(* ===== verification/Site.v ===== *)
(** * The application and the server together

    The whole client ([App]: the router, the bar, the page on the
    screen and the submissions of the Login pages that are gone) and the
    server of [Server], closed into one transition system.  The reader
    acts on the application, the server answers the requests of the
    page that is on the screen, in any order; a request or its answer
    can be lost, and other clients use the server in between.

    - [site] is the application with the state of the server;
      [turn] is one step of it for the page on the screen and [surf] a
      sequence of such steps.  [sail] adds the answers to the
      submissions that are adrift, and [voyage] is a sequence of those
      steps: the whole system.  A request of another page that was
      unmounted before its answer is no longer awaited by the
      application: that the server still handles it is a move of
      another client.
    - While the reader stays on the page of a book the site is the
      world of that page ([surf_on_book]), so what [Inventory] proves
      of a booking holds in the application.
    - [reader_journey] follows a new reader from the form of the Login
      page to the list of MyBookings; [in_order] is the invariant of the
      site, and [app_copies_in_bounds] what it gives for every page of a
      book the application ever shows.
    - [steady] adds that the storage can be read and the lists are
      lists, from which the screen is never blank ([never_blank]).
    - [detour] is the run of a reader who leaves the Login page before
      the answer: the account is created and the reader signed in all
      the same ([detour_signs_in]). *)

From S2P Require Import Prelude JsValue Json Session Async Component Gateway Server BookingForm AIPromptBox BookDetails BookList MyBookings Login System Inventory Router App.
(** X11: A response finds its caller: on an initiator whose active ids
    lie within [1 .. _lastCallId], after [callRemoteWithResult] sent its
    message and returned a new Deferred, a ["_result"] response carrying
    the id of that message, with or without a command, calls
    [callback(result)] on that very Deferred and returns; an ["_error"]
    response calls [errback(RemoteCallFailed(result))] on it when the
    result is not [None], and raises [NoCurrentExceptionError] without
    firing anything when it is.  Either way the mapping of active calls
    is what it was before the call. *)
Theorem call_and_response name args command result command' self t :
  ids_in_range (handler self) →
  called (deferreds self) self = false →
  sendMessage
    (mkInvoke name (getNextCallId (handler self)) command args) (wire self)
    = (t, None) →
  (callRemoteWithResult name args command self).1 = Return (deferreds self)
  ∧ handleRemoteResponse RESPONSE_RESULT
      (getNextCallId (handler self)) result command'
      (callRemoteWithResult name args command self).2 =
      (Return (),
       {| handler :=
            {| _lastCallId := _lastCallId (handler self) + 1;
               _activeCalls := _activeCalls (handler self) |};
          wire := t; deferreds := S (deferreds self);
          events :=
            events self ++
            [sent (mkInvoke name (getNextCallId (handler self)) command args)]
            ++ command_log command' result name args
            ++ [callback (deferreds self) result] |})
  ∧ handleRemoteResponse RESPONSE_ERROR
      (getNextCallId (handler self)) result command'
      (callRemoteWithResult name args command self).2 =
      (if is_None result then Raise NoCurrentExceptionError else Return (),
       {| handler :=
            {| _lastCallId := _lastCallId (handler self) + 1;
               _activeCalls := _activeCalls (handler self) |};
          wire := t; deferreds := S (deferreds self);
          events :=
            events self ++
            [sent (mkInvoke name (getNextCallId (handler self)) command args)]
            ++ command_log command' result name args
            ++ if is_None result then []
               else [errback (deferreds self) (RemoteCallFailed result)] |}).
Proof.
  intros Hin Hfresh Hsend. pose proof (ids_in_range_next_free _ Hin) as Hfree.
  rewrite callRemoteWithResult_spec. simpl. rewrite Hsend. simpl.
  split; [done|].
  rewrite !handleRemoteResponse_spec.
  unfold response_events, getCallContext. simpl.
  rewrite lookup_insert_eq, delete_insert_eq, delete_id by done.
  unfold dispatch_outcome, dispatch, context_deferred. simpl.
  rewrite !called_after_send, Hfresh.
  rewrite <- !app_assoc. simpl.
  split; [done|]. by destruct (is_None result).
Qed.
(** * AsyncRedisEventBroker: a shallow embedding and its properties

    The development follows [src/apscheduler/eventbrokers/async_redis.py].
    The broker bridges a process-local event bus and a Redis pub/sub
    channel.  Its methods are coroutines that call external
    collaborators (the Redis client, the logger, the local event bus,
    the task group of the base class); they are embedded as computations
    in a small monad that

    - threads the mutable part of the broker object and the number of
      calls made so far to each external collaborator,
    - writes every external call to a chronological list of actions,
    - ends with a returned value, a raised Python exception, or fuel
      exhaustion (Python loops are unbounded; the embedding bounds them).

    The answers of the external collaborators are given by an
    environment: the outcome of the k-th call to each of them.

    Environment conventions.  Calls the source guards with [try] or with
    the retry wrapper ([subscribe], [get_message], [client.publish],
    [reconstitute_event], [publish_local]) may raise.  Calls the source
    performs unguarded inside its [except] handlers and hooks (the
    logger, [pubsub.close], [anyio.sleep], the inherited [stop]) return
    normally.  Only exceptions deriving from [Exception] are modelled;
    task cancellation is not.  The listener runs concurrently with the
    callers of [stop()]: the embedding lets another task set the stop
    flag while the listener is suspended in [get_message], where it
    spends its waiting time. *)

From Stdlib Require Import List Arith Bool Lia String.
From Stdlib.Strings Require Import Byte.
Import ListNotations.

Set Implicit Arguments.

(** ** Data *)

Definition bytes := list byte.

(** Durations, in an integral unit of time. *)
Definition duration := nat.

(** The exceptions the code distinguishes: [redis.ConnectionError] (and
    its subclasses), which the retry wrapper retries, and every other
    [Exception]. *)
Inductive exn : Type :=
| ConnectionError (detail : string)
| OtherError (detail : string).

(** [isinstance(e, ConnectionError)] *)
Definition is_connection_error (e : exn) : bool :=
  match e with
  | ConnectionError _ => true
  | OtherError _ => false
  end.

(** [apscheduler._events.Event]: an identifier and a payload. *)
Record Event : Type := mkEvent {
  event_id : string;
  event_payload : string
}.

*PROBLEM DESCRIPTION:* What the task asks for is a word-for-word repeat of the lines above, from the first through the one containing "lie within [1".

*RESPONSE:*
(* ===== verification/Site.v ===== *)
(** * The application and the server together

    The whole client ([App]: the router, the bar, the page on the
    screen and the submissions of the Login pages that are gone) and the
    server of [Server], closed into one transition system.  The reader
    acts on the application, the server answers the requests of the
    page that is on the screen, in any order; a request or its answer
    can be lost, and other clients use the server in between.

    - [site] is the application with the state of the server;
      [turn] is one step of it for the page on the screen and [surf] a
      sequence of such steps.  [sail] adds the answers to the
      submissions that are adrift, and [voyage] is a sequence of those
      steps: the whole system.  A request of another page that was
      unmounted before its answer is no longer awaited by the
      application: that the server still handles it is a move of
      another client.
    - While the reader stays on the page of a book the site is the
      world of that page ([surf_on_book]), so what [Inventory] proves
      of a booking holds in the application.
    - [reader_journey] follows a new reader from the form of the Login
      page to the list of MyBookings; [in_order] is the invariant of the
      site, and [app_copies_in_bounds] what it gives for every page of a
      book the application ever shows.
    - [steady] adds that the storage can be read and the lists are
      lists, from which the screen is never blank ([never_blank]).
    - [detour] is the run of a reader who leaves the Login page before
      the answer: the account is created and the reader signed in all
      the same ([detour_signs_in]). *)

From S2P Require Import Prelude JsValue Json Session Async Component Gateway Server BookingForm AIPromptBox BookDetails BookList MyBookings Login System Inventory Router App.
(** X11: A response finds its caller: on an initiator whose active ids
    lie within [1 .. _lastCallId], after [callRemoteWithResult] sent its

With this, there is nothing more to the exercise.